The task:
After finding the line with "Definition Entry_doCreateAsDirectory (nm" in the data below, set down exactly each line through the one with "(** *** Enum, for", inclusive, and stop there.

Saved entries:
[Start of section]

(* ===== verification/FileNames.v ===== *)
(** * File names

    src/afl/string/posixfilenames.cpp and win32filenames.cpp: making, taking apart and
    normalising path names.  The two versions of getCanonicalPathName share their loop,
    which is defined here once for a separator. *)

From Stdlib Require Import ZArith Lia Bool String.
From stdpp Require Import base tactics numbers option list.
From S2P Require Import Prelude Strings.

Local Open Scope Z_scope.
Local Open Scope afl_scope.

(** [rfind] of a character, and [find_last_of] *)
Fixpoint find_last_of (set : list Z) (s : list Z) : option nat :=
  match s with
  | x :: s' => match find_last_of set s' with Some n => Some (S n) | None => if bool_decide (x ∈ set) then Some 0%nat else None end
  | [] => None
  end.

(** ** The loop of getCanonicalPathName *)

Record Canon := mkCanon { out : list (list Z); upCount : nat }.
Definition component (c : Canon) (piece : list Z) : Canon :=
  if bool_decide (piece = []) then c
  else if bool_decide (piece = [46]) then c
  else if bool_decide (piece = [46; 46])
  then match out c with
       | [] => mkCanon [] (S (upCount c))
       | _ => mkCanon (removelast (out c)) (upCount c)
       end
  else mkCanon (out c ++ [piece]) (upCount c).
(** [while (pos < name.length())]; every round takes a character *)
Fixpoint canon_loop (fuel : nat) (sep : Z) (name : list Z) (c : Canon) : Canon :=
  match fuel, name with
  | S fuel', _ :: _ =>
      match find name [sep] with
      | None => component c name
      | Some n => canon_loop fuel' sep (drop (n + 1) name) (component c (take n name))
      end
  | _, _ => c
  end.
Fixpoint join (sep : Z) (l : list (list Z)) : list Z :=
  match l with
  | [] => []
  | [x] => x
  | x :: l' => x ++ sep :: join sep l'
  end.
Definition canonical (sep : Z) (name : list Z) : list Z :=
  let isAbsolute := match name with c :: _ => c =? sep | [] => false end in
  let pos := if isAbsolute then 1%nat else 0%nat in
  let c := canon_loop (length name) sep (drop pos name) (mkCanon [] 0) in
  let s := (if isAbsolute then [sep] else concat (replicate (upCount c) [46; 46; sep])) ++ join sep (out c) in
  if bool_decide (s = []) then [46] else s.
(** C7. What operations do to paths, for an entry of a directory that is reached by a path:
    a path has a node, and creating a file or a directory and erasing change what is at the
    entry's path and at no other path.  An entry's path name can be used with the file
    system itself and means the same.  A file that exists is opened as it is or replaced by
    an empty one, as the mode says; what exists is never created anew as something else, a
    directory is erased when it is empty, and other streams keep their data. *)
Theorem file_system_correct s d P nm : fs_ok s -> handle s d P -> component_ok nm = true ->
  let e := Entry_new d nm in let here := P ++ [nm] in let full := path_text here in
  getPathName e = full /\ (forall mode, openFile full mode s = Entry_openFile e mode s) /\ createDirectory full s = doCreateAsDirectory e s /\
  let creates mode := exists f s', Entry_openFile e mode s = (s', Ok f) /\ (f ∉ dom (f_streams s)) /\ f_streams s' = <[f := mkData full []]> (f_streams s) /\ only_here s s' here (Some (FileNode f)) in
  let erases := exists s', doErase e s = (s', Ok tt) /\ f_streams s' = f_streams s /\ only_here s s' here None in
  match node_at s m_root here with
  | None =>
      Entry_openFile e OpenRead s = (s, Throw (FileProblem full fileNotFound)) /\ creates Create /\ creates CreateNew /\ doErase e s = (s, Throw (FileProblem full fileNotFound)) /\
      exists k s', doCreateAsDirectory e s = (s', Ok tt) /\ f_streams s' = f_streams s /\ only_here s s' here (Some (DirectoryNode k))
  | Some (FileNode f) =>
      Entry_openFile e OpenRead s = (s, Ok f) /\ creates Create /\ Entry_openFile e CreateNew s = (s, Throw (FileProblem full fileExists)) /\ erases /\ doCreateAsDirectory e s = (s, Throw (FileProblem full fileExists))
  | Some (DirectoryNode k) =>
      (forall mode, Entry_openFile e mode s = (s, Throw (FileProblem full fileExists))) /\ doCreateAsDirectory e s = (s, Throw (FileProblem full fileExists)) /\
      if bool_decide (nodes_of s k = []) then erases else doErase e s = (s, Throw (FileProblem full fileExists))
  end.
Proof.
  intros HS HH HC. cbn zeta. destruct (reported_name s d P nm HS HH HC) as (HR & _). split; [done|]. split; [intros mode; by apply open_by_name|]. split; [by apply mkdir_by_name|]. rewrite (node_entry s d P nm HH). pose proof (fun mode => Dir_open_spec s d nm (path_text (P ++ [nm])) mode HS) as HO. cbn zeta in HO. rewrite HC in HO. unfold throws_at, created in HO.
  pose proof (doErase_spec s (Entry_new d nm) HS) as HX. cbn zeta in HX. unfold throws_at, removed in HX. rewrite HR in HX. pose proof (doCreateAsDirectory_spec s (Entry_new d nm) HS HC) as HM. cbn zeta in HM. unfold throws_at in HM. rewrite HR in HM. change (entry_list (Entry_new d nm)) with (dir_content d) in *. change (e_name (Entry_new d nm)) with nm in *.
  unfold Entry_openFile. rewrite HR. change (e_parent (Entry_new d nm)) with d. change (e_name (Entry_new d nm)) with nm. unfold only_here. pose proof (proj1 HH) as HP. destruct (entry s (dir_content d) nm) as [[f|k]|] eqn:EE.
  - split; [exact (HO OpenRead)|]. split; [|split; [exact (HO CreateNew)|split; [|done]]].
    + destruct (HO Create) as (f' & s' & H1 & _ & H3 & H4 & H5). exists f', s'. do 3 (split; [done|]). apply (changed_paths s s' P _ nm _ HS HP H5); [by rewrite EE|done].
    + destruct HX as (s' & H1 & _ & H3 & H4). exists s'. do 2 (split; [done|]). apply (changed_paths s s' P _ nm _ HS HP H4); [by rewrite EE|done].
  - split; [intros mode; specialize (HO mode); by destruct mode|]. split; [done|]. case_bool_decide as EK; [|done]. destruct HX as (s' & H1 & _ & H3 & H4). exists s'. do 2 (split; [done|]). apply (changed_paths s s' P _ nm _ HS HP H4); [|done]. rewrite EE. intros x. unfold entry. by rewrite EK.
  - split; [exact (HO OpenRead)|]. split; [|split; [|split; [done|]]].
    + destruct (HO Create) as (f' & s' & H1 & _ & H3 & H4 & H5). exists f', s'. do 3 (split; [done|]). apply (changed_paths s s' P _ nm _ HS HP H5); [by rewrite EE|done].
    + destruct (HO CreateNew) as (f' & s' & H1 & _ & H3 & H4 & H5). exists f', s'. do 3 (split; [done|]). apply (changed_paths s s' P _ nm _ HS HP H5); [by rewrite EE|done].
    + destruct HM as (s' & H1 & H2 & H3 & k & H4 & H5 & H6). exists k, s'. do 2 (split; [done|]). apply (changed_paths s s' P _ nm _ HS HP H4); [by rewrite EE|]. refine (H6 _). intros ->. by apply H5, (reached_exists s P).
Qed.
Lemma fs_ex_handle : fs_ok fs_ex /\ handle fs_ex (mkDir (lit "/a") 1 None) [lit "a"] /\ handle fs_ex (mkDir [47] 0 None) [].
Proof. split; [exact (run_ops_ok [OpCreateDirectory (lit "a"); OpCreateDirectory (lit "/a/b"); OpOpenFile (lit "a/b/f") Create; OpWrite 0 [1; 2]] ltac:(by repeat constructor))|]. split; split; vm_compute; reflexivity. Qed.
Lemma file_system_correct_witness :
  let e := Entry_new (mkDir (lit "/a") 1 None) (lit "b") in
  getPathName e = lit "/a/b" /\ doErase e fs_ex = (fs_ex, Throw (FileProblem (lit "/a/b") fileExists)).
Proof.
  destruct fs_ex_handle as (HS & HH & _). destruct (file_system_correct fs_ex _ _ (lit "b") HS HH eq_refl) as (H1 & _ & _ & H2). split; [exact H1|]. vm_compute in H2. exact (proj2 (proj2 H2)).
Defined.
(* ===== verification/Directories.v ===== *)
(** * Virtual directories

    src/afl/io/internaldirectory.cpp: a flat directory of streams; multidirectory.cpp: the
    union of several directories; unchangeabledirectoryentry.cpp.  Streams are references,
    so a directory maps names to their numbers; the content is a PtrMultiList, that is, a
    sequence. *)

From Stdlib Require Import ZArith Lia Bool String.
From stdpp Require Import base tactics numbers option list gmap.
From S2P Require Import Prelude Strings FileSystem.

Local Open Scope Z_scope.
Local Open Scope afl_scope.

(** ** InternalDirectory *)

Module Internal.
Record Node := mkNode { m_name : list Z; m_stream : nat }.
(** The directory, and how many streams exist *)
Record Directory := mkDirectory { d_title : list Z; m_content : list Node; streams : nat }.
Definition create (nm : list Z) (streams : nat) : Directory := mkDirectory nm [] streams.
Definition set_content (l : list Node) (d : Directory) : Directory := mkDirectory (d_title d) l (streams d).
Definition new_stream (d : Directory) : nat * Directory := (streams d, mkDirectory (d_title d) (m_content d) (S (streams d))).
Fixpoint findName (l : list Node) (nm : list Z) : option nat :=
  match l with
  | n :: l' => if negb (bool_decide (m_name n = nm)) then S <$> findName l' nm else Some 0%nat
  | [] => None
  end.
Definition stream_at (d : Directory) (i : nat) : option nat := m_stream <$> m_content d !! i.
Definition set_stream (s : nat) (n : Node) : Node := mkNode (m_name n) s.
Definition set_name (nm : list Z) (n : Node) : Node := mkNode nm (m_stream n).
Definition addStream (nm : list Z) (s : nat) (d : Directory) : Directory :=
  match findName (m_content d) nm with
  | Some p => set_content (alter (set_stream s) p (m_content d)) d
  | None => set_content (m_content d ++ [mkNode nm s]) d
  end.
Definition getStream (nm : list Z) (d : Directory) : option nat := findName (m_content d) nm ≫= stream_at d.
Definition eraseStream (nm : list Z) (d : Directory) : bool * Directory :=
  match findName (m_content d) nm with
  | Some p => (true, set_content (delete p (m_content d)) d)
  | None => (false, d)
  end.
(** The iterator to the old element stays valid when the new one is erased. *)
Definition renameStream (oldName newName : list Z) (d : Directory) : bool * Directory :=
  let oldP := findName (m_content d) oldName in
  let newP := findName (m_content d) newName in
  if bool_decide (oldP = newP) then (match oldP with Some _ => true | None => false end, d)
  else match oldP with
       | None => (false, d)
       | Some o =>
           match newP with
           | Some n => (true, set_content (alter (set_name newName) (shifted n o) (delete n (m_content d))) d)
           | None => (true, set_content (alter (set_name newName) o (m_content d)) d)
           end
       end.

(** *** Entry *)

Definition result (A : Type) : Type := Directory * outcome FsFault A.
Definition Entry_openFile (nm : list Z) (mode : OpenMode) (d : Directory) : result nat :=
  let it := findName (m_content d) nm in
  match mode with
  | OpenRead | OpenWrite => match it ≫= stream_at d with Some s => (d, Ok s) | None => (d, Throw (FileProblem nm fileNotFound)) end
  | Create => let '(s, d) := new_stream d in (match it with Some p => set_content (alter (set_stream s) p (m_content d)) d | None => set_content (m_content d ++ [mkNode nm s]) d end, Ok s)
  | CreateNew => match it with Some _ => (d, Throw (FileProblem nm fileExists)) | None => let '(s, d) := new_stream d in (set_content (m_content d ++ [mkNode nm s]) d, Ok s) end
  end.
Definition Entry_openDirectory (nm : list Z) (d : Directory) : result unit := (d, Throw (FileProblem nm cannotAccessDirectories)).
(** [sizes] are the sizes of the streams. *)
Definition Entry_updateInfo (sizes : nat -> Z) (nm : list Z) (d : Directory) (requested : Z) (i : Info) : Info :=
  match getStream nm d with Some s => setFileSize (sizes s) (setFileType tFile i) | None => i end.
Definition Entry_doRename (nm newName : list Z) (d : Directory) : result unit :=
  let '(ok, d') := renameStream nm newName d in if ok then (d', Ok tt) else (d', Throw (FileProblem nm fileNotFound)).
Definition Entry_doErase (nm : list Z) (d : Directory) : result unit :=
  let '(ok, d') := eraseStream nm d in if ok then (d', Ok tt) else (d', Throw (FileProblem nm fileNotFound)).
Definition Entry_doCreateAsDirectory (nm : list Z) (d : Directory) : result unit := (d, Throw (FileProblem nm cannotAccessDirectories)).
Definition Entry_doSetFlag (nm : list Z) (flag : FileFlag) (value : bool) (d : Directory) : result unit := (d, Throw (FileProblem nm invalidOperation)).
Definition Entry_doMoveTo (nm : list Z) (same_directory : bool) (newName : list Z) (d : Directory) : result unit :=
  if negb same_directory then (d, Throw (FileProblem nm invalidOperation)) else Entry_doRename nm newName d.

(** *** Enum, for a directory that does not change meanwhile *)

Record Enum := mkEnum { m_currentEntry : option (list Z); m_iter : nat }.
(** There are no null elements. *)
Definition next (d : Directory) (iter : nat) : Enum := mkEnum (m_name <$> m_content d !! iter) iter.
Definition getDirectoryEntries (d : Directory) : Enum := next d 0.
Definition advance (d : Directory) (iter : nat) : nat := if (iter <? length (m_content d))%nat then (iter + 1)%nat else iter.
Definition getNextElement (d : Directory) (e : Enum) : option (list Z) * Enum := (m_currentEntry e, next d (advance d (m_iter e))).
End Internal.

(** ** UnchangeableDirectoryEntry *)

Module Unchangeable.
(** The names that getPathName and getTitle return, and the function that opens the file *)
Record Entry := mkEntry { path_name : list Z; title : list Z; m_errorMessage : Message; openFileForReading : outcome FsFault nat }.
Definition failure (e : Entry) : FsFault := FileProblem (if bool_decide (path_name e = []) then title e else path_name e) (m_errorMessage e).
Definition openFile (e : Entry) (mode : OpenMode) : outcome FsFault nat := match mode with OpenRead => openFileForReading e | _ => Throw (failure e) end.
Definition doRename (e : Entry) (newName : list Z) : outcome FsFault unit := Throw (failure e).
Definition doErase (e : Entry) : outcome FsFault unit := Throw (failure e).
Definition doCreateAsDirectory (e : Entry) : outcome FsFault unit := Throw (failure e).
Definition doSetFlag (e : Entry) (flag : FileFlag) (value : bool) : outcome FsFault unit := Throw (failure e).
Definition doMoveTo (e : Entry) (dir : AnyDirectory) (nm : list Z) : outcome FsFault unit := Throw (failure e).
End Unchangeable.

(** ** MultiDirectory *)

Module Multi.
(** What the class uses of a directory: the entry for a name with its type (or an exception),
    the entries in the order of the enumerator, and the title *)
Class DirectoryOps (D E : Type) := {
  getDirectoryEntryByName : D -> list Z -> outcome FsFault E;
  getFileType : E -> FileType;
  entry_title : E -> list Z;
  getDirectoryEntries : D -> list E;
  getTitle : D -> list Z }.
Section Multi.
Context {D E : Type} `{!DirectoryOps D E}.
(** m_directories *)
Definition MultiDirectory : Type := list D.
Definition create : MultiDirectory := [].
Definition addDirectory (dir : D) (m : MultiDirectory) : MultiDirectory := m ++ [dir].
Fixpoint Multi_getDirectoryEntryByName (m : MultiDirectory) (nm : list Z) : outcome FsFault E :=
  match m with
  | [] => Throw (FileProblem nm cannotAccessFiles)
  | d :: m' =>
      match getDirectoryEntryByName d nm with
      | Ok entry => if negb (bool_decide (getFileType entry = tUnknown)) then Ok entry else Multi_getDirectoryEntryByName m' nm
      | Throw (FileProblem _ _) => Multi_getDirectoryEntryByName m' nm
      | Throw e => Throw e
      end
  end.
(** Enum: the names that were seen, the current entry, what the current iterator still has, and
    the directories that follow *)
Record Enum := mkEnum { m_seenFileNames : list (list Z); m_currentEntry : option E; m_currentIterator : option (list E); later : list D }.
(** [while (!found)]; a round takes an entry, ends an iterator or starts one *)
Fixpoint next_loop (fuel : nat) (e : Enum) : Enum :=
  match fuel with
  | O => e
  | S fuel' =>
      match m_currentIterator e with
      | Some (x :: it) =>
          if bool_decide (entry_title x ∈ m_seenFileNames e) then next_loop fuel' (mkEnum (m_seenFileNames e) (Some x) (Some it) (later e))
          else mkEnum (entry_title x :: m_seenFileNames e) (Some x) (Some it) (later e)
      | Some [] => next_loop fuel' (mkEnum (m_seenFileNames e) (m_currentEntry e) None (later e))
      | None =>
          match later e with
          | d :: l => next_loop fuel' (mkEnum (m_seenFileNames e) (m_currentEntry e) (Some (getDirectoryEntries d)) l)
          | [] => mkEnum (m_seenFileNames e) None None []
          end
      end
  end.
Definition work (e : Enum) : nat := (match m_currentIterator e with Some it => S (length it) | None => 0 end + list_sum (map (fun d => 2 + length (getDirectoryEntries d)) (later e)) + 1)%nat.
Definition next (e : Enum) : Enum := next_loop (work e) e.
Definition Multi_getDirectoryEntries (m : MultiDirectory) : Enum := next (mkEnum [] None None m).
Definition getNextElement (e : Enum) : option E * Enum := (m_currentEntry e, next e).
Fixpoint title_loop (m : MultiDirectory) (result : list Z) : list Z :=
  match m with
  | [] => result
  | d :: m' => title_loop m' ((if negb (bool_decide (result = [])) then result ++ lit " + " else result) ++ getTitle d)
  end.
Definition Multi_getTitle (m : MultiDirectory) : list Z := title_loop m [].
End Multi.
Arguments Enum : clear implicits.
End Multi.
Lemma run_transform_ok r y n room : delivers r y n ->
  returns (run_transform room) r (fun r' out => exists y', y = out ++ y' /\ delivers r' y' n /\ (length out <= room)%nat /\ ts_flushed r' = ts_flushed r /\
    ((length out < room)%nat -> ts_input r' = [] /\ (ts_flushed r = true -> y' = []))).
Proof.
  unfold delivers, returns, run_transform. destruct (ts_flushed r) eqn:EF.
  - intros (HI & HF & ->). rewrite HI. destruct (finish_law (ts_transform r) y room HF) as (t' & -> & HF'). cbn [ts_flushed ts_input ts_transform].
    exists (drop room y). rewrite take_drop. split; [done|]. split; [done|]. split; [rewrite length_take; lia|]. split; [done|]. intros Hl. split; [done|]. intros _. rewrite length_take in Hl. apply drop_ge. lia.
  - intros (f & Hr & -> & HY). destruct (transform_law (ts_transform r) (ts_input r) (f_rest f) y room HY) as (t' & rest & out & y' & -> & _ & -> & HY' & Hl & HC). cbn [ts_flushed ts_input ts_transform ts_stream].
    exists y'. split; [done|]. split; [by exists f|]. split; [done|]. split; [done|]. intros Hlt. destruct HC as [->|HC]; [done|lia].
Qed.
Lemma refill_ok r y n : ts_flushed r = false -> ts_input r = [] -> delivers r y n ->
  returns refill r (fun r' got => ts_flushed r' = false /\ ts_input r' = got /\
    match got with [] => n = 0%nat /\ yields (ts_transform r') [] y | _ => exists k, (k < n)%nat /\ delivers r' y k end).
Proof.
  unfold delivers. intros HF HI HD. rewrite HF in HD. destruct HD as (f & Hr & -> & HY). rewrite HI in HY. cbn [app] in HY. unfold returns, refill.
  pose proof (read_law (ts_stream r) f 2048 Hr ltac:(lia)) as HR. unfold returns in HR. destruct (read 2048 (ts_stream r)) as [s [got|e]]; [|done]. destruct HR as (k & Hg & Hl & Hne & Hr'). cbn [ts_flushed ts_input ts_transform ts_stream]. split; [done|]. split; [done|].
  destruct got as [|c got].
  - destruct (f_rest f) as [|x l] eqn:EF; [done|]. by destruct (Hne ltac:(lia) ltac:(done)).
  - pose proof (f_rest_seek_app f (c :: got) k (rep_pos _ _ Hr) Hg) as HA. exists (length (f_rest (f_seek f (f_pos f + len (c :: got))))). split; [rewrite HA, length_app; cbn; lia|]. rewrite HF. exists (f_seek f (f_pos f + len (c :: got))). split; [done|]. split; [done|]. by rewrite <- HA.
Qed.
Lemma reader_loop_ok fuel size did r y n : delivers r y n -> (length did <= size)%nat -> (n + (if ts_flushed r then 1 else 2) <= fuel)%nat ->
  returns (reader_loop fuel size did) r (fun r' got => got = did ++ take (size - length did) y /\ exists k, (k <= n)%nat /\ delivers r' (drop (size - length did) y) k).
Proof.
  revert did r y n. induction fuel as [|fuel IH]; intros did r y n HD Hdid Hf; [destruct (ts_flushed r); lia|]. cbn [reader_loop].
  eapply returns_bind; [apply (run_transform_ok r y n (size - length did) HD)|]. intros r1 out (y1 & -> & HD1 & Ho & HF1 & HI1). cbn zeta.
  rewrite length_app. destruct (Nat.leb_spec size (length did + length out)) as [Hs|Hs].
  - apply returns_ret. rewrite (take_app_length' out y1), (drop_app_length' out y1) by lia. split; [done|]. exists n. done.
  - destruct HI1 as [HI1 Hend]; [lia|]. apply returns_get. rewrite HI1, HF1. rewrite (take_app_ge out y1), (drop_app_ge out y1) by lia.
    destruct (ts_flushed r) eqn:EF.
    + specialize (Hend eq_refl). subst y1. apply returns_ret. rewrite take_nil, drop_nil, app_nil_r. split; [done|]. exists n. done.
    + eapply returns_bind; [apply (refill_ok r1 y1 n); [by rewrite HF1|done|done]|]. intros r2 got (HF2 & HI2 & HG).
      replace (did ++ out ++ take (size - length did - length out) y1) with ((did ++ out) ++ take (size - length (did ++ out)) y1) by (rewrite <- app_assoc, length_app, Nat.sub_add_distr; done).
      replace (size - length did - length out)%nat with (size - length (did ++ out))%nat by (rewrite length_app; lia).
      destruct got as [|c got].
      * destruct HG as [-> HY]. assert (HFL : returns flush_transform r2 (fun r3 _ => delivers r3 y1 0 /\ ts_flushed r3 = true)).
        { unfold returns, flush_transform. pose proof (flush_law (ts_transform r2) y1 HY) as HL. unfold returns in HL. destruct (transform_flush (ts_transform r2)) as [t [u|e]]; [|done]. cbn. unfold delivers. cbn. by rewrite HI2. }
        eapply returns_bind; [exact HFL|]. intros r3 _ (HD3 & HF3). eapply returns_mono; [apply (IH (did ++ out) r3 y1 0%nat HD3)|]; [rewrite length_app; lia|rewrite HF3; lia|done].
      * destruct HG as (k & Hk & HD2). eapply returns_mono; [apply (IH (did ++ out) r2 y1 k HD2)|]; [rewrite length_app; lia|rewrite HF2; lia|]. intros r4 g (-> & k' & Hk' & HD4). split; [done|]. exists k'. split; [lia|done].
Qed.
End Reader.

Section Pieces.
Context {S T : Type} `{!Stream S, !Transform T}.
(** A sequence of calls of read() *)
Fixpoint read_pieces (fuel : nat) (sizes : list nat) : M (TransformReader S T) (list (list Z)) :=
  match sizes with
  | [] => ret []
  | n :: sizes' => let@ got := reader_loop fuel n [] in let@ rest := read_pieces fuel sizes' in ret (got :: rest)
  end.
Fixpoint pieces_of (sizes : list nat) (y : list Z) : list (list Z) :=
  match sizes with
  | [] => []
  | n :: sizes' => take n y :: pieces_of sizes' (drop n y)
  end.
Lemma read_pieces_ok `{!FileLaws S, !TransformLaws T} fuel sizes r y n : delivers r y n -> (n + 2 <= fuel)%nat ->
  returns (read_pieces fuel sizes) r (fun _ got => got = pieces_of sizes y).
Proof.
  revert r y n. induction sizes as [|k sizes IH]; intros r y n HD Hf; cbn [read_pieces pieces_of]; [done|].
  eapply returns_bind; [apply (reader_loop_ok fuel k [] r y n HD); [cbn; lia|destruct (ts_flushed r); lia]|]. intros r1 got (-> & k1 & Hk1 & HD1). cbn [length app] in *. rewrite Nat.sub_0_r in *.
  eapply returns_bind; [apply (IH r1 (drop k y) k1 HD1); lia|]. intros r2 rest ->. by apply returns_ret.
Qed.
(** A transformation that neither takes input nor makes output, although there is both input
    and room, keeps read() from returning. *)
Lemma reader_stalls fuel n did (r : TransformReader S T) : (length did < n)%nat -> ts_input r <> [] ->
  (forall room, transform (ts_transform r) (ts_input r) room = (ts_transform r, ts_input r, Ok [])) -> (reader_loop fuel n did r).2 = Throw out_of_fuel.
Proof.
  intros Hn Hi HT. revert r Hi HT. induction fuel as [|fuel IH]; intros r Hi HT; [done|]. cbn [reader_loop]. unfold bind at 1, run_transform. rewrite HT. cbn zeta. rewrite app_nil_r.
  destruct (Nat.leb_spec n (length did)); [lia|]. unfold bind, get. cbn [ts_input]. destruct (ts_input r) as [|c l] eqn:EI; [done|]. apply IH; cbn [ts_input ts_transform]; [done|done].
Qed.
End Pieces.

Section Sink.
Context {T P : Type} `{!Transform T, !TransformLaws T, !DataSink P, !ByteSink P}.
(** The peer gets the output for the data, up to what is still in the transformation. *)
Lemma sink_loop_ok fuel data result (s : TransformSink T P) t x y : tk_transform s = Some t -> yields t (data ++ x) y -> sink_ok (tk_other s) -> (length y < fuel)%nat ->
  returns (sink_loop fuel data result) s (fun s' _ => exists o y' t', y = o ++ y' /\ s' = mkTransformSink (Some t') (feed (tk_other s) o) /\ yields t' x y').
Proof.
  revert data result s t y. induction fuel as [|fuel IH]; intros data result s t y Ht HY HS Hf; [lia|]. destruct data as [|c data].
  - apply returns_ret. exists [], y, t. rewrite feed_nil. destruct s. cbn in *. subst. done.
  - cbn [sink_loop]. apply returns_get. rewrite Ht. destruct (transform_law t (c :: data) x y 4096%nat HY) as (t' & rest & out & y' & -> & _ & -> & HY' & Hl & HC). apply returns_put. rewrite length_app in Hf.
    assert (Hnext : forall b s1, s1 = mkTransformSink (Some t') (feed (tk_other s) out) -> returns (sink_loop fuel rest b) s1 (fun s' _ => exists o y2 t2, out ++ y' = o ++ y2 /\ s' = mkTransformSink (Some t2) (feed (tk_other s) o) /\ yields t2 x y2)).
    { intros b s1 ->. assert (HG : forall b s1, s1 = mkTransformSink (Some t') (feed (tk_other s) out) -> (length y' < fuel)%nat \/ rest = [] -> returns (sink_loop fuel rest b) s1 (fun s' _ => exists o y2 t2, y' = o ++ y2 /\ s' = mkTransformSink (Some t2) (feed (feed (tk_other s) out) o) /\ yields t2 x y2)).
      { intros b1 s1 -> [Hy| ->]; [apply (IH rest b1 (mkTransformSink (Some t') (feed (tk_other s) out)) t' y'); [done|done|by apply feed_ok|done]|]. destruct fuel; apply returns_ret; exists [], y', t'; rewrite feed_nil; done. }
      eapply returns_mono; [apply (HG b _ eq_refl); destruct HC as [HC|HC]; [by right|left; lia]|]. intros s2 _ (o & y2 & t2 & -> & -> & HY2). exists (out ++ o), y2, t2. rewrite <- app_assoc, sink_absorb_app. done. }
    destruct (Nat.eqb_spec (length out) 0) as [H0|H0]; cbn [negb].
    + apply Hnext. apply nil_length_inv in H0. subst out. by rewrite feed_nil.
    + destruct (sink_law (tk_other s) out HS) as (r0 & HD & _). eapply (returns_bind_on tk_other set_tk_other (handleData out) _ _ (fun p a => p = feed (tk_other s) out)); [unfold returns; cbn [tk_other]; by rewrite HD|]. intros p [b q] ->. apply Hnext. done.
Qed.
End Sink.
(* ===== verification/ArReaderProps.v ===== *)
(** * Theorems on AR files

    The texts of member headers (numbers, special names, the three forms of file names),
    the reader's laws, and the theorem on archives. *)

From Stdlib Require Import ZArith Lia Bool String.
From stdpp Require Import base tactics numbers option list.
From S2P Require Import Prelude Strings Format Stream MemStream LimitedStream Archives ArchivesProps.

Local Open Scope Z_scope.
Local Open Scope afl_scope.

[End of section]

Response to this exercise:
Definition Entry_doCreateAsDirectory (nm : list Z) (d : Directory) : result unit := (d, Throw (FileProblem nm cannotAccessDirectories)).
Definition Entry_doSetFlag (nm : list Z) (flag : FileFlag) (value : bool) (d : Directory) : result unit := (d, Throw (FileProblem nm invalidOperation)).
Definition Entry_doMoveTo (nm : list Z) (same_directory : bool) (newName : list Z) (d : Directory) : result unit :=
  if negb same_directory then (d, Throw (FileProblem nm invalidOperation)) else Entry_doRename nm newName d.

(** *** Enum, for a directory that does not change meanwhile *)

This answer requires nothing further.